=== SOURCE DATA ===
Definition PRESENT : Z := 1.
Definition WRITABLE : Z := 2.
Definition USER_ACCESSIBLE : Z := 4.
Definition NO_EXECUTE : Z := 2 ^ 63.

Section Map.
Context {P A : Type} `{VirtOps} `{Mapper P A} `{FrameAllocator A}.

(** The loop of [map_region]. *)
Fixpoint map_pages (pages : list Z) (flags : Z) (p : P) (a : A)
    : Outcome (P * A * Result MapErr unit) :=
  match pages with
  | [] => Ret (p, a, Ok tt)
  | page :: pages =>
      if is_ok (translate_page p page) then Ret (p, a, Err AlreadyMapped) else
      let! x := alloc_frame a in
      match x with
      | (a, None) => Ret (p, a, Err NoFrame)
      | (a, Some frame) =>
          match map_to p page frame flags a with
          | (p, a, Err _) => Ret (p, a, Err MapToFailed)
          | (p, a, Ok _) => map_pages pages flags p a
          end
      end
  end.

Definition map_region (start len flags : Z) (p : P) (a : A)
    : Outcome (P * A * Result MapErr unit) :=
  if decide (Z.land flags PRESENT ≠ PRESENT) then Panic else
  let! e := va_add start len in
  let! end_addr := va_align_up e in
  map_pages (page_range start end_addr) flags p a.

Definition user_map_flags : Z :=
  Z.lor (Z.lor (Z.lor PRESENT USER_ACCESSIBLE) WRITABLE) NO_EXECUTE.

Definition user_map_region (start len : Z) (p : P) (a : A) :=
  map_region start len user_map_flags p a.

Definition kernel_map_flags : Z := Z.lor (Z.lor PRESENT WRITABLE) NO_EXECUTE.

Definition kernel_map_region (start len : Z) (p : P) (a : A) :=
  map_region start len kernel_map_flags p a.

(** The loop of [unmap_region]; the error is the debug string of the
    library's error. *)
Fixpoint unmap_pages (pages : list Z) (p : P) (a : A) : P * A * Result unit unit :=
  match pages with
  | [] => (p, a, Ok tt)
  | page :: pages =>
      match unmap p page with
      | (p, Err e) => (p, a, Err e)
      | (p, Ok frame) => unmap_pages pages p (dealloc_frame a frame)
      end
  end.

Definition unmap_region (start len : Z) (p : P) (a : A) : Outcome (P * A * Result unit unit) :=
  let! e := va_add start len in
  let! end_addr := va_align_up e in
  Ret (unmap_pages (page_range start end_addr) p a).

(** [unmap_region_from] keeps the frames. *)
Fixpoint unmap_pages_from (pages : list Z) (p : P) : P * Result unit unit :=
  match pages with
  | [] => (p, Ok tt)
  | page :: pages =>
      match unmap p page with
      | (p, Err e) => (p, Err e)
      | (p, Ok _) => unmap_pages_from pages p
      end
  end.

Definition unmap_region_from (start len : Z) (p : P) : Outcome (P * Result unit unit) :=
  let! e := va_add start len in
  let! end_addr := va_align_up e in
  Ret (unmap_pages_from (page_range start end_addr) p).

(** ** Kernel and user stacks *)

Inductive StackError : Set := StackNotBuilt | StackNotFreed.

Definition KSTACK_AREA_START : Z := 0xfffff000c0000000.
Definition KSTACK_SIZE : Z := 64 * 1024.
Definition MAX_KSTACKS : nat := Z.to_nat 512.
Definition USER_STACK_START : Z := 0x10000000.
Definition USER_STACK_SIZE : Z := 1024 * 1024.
===
- WHAT YOU WILL DO -
Quote exactly the first line of the entries and every line after it, stopping with the line that contains "Definition kernel_map_region (start".

- ANSWER TO THIS TASK -
Definition PRESENT : Z := 1.
Definition WRITABLE : Z := 2.
Definition USER_ACCESSIBLE : Z := 4.
Definition NO_EXECUTE : Z := 2 ^ 63.

Section Map.
Context {P A : Type} `{VirtOps} `{Mapper P A} `{FrameAllocator A}.

(** The loop of [map_region]. *)
Fixpoint map_pages (pages : list Z) (flags : Z) (p : P) (a : A)
    : Outcome (P * A * Result MapErr unit) :=
  match pages with
  | [] => Ret (p, a, Ok tt)
  | page :: pages =>
      if is_ok (translate_page p page) then Ret (p, a, Err AlreadyMapped) else
      let! x := alloc_frame a in
      match x with
      | (a, None) => Ret (p, a, Err NoFrame)
      | (a, Some frame) =>
          match map_to p page frame flags a with
          | (p, a, Err _) => Ret (p, a, Err MapToFailed)
          | (p, a, Ok _) => map_pages pages flags p a
          end
      end
  end.

Definition map_region (start len flags : Z) (p : P) (a : A)
    : Outcome (P * A * Result MapErr unit) :=
  if decide (Z.land flags PRESENT ≠ PRESENT) then Panic else
  let! e := va_add start len in
  let! end_addr := va_align_up e in
  map_pages (page_range start end_addr) flags p a.

Definition user_map_flags : Z :=
  Z.lor (Z.lor (Z.lor PRESENT USER_ACCESSIBLE) WRITABLE) NO_EXECUTE.

Definition user_map_region (start len : Z) (p : P) (a : A) :=
  map_region start len user_map_flags p a.

Definition kernel_map_flags : Z := Z.lor (Z.lor PRESENT WRITABLE) NO_EXECUTE.

Definition kernel_map_region (start len : Z) (p : P) (a : A) :=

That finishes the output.